Task prompt: Below are some entries. Repeat exactly the lines from the one with "From Stdlib Require Import String" through the one with "between 188 190 c", and only those.

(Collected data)
(** * insight-kopdes: the question-to-SQL pipeline of [chains/query_chain.py]
    and [db/connection.py], embedded as executable Rocq definitions.

    Text is modelled as [string] over code points 0..255 (ASCII and Latin-1);
    the character classes below are the ones Python's [re] and [str] methods
    use on that range.  External services (the completion service, the
    relational engine, the metadata file, the summarizer) are explicit
    arguments of the functions that call them, and a call that can raise
    returns a [result]. *)

From Stdlib Require Import String Ascii List ZArith Bool Arith Lia.
From Stdlib Require Import Numbers.DecimalString.
Import ListNotations.

Open Scope string_scope.

(** ** Outcomes of calls that can raise *)

Inductive exn : Type :=
| ValueError (msg : string)
| TypeError (msg : string)
| AttributeError (msg : string)
| KeyError (msg : string)
| OtherError (msg : string).

Inductive result (A : Type) : Type :=
| Ok (a : A)
| Raise (e : exn).
Arguments Ok {A} a.
Arguments Raise {A} e.

Definition rbind {A B} (r : result A) (k : A -> result B) : result B :=
  match r with
  | Ok a => k a
  | Raise e => Raise e
  end.

Definition exn_msg (e : exn) : string :=
  match e with
  | ValueError m | TypeError m | AttributeError m | KeyError m | OtherError m => m
  end.

(** ** Characters *)

Definition code (c : ascii) : nat := nat_of_ascii c.

Definition between (lo hi : nat) (c : ascii) : bool :=
  Nat.leb lo (code c) && Nat.leb (code c) hi.

(** [\s] of [re] on [str], and the characters [str.strip] removes. *)
Definition is_space (c : ascii) : bool :=
  between 9 13 c || between 28 32 c || Nat.eqb (code c) 133 || Nat.eqb (code c) 160.

Definition is_digit (c : ascii) : bool := between 48 57 c.
Definition is_upper_ascii (c : ascii) : bool := between 65 90 c.
Definition is_lower_ascii (c : ascii) : bool := between 97 122 c.

(** [[a-zA-Z_]] and [[a-zA-Z0-9_]]. *)
Definition is_ident_start (c : ascii) : bool :=
  is_upper_ascii c || is_lower_ascii c || Nat.eqb (code c) 95.
Definition is_ident_char (c : ascii) : bool :=
  is_ident_start c || is_digit c.

(** [\w] of [re] on [str]: alphanumeric code points and the underscore. *)
Definition is_word (c : ascii) : bool :=
  is_ident_char c
  || Nat.eqb (code c) 170 || Nat.eqb (code c) 178 || Nat.eqb (code c) 179 || Nat.eqb (code c) 181
  || between 185 186 c || between 188 190 c
  || between 192 214 c || between 216 246 c || between 248 255 c.

(** [str.isupper] on one character, and [str.lower]. *)
Definition is_upper (c : ascii) : bool :=
  is_upper_ascii c || between 192 214 c || between 216 222 c.

Definition lower_char (c : ascii) : ascii :=
  if is_upper c then ascii_of_nat (code c + 32) else c.

Fixpoint lower (s : string) : string :=
  match s with
  | EmptyString => EmptyString
  | String c r => String (lower_char c) (lower r)
  end.

(** ** A few [str] methods *)

Fixpoint lstrip (s : string) : string :=
  match s with
  | String c r => if is_space c then lstrip r else s
  | EmptyString => EmptyString
  end.

Fixpoint rev_string (s acc : string) : string :=
  match s with
  | EmptyString => acc
  | String c r => rev_string r (String c acc)
  end.

Definition rstrip (s : string) : string :=
  rev_string (lstrip (rev_string s "")) "".

Definition strip (s : string) : string := rstrip (lstrip s).

(** [s.endswith(";")] followed by [s[:-1]]. *)
Fixpoint drop_last_semicolon (s : string) : string :=
  match s with
  | EmptyString => EmptyString
  | String c EmptyString => if Ascii.eqb c ";" then EmptyString else s
  | String c r => String c (drop_last_semicolon r)
  end.

Fixpoint starts_with (p s : string) : bool :=
  match p, s with
  | EmptyString, _ => true
  | String a p', String b s' => Ascii.eqb a b && starts_with p' s'
  | String _ _, EmptyString => false
  end.

(** [needle in haystack] on strings. *)
Fixpoint contains (needle hay : string) : bool :=
  starts_with needle hay ||
  match hay with
  | EmptyString => false
  | String _ r => contains needle r
  end.

(** [s.split(sep)[0]] for a one-character separator. *)
Fixpoint split_first (sep : ascii) (s : string) : string :=
  match s with
  | EmptyString => EmptyString
  | String c r => if Ascii.eqb c sep then EmptyString else String c (split_first sep r)
  end.

Definition str_mem (x : string) (l : list string) : bool :=
  existsb (String.eqb x) l.

(** ** Regular expressions

    Each pattern of the source is written as a matcher: a function from a
    cursor (the character before the position, and the text from the position
    on) to the captured value and the cursor after the match.  The greedy
    repetitions of these patterns never give a character back: what follows a
    repetition never starts with a character of the repeated class (and inside
    a run of identifier characters no position is a word boundary), so the
    first, longest attempt is the only one that can succeed. *)

Definition cursor : Type := option ascii * string.
Definition matcher (A : Type) : Type := cursor -> option (A * cursor).

Definition mret {A} (a : A) : matcher A := fun cur => Some (a, cur).
(** X10.  With [disableSwagger] set in the merged configuration,
    [register] never registers the documentation plugins: none of the
    calls it makes, from its first to its last, hands inert, vision or
    hapi-swagger to [server.register]. *)
Theorem register_without_swagger (C : Collaborators) (server : Server)
    (options : Options) (w w1 : World) (Log : Logger) (config : loc) (cfg : JsObj) :
  registerSetup C server options w = (Ok (Log, config), w1) ->
  heap w1 !! config = Some (OData cfg) ->
  truthy (getProperty cfg "disableSwagger") = true ->
  calls undocumented w (snd (register C server options w)).
Proof.
  intros Hs Hc Hd.
  assert (U : forall e, (forall s ps, e <> EvServerRegister s ps) -> undocumented e).
  { intros e He. destruct e; try (now repeat split). now destruct (He server0 plugins). }
  assert (S1 : calls undocumented w w1).
  { pose proof (keeps_registerSetup C (calls undocumented) undocumented
                  (calls_refl _) (calls_trans _)) as K.
    specialize (K (fun w h => calls_silent _ w (set_heap h w) eq_refl)
                  (fun w e => calls_emit _ w e) server options).
    assert (K' : keeps (calls undocumented) (registerSetup C server options)).
    { apply K; try (intros; apply U; intros; discriminate).
      intros a b Ht _. now apply calls_silent. }
    specialize (K' w). now rewrite Hs in K'. }
  rewrite (register_unfold C server options w), Hs.
  apply (calls_trans _ _ _ _ S1).
  pose proof (keeps_resolveSchemas C (calls undocumented) undocumented
                (calls_refl _) (calls_trans _) (fun w e => calls_emit _ w e)
                options Log config) as K2.
  specialize (K2 ltac:(intros; apply U; intros; discriminate)
                 ltac:(intros; apply U; intros; discriminate) w1).
  pose proof (resolveSchemas_heap C options Log config w1) as Hh.
  unfold bindM.
  destruct (resolveSchemas C options Log config w1) as [[schema|err] w2];
    simpl in *; [|exact K2].
  apply (calls_trans _ _ _ _ K2).
  rewrite <- Hh in Hc.
  (* the stages after the schemas are stored *)
  unfold registerRest, bindM at 1, modify. unfold bindM at 1.
  set (w3 := set_globalSchemas schema (set_exported_schema schema w2)).
  rewrite (bindM_ok _ _ w3 cfg w3) by (apply readData_eq; exact Hc).
  rewrite Hd. simpl negb. cbv iota.
  rewrite (bindM_ok _ _ w3 tt w3) by reflexivity.
  apply (calls_trans _ w2 w3); [now apply calls_silent|].
  apply (keeps_bind (calls undocumented) (calls_trans _)).
  - apply (keeps_registerMrHorse C (calls undocumented) undocumented);
      try exact (calls_refl _); try exact (calls_trans _);
      try exact (fun w e => calls_emit _ w e);
      try (intros; apply U; intros; discriminate).
    intros o. now repeat split.
  - intros _.
    apply (keeps_generateRoutes C (calls undocumented) undocumented);
      try exact (calls_refl _); try exact (calls_trans _);
      try exact (fun w e => calls_emit _ w e);
      intros; apply U; intros; discriminate.
Qed.

Lemma register_without_swagger_witness :
  calls undocumented (initial Sample.headless)
    (snd (register Sample.working Sample.server Sample.bare (initial Sample.headless))).
Proof.
  assert (Hs : registerSetup Sample.working Sample.server Sample.bare
                 (initial Sample.headless)
               = (Ok (Sample.api, 1%positive),
                  snd (registerSetup Sample.working Sample.server Sample.bare
                         (initial Sample.headless))))
    by (vm_compute; reflexivity).
  apply (register_without_swagger Sample.working Sample.server Sample.bare
           (initial Sample.headless) _ Sample.api 1%positive Sample.headless Hs).
  - vm_compute. reflexivity.
  - reflexivity.
Defined.

(** ** What [mongooseInit] logs *)




(** ** The documentation plugin's options *)

Lemma getProperty_absent o k : ~ In k (keys o) -> getProperty o k = VUndef.
Proof.
  induction o as [|k' v r IH]; simpl; [reflexivity|]. intros H.
  destruct (String.eqb k' k) eqn:E; [|apply IH; tauto].
  apply String.eqb_eq in E. tauto.
Qed.

Lemma getProperty_assign_obj_other src : forall target k,
  ~ In k (keys src) -> getProperty (assign_obj target src) k = getProperty target k.
Proof.
  induction src as [|k' v r IH]; intros target k H; simpl in *; [reflexivity|].
  rewrite IH by tauto. apply getProperty_setProperty_ne. tauto.
Qed.

Lemma getProperty_assign_obj_set src : forall target k,
  List.NoDup (keys src) -> In k (keys src) ->
  getProperty (assign_obj target src) k = getProperty src k.
Proof.
  induction src as [|k' v r IH]; intros target k Hnd Hin; simpl in *; [contradiction|].
  inversion Hnd as [|? ? Hnotin Hnd']; subst.
  destruct (String.eqb k' k) eqn:E.
  - apply String.eqb_eq in E. subst k'.
    rewrite getProperty_assign_obj_other by assumption.
    apply getProperty_setProperty_eq.
  - destruct Hin as [->|Hin]; [rewrite String.eqb_refl in E; discriminate|].
    now apply IH.
Qed.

Answer to this task:
From Stdlib Require Import String Ascii List ZArith Bool Arith Lia.
From Stdlib Require Import Numbers.DecimalString.
Import ListNotations.

Open Scope string_scope.

(** ** Outcomes of calls that can raise *)

Inductive exn : Type :=
| ValueError (msg : string)
| TypeError (msg : string)
| AttributeError (msg : string)
| KeyError (msg : string)
| OtherError (msg : string).

Inductive result (A : Type) : Type :=
| Ok (a : A)
| Raise (e : exn).
Arguments Ok {A} a.
Arguments Raise {A} e.

Definition rbind {A B} (r : result A) (k : A -> result B) : result B :=
  match r with
  | Ok a => k a
  | Raise e => Raise e
  end.

Definition exn_msg (e : exn) : string :=
  match e with
  | ValueError m | TypeError m | AttributeError m | KeyError m | OtherError m => m
  end.

(** ** Characters *)

Definition code (c : ascii) : nat := nat_of_ascii c.

Definition between (lo hi : nat) (c : ascii) : bool :=
  Nat.leb lo (code c) && Nat.leb (code c) hi.

(** [\s] of [re] on [str], and the characters [str.strip] removes. *)
Definition is_space (c : ascii) : bool :=
  between 9 13 c || between 28 32 c || Nat.eqb (code c) 133 || Nat.eqb (code c) 160.

Definition is_digit (c : ascii) : bool := between 48 57 c.
Definition is_upper_ascii (c : ascii) : bool := between 65 90 c.
Definition is_lower_ascii (c : ascii) : bool := between 97 122 c.

(** [[a-zA-Z_]] and [[a-zA-Z0-9_]]. *)
Definition is_ident_start (c : ascii) : bool :=
  is_upper_ascii c || is_lower_ascii c || Nat.eqb (code c) 95.
Definition is_ident_char (c : ascii) : bool :=
  is_ident_start c || is_digit c.

(** [\w] of [re] on [str]: alphanumeric code points and the underscore. *)
Definition is_word (c : ascii) : bool :=
  is_ident_char c
  || Nat.eqb (code c) 170 || Nat.eqb (code c) 178 || Nat.eqb (code c) 179 || Nat.eqb (code c) 181
  || between 185 186 c || between 188 190 c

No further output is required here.